Top of Records for processing
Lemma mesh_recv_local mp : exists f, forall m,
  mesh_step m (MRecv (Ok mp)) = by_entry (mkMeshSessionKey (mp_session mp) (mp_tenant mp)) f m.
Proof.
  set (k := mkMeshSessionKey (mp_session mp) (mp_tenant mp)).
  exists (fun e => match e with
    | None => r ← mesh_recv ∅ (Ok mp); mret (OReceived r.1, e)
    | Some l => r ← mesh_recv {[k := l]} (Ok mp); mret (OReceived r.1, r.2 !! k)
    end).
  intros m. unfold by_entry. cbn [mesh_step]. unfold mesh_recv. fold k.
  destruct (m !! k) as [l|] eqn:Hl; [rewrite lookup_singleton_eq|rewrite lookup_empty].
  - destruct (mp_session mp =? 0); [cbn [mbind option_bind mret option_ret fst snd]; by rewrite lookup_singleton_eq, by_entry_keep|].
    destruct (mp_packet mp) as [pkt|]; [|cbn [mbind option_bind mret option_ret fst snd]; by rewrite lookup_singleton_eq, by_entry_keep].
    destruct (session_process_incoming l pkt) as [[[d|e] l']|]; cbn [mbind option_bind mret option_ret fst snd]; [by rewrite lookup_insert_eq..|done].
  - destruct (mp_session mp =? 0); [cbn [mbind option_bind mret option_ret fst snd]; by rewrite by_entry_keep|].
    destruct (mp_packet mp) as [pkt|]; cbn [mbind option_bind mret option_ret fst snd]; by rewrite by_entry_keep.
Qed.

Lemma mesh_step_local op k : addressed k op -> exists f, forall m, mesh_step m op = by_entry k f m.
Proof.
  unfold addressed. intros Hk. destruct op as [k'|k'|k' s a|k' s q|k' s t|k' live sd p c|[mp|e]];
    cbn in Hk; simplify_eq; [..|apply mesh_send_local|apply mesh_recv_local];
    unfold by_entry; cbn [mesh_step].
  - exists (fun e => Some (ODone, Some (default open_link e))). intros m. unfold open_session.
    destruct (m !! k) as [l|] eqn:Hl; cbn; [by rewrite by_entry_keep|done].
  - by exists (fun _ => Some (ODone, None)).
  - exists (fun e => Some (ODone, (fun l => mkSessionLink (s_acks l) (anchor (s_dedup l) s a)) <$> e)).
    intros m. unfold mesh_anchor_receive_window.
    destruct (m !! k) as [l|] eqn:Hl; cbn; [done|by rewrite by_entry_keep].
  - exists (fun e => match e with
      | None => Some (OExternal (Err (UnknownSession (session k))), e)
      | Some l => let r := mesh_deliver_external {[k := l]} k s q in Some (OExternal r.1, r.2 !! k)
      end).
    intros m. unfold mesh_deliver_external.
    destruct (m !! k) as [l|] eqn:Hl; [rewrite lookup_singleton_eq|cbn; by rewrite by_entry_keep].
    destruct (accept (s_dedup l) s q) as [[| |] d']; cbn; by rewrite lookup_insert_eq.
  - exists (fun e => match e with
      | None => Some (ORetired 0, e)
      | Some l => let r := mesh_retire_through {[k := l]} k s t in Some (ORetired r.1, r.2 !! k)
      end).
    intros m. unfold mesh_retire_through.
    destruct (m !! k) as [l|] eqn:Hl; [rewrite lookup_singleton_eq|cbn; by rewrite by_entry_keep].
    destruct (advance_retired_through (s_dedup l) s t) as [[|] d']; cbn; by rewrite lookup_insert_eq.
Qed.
Bottom of Records for processing
Using the records above, write out exactly the lines from the one containing "destruct (advance_retired_through (s_dedup" through the last, and add nothing.

    destruct (advance_retired_through (s_dedup l) s t) as [[|] d']; cbn; by rewrite lookup_insert_eq.
Qed.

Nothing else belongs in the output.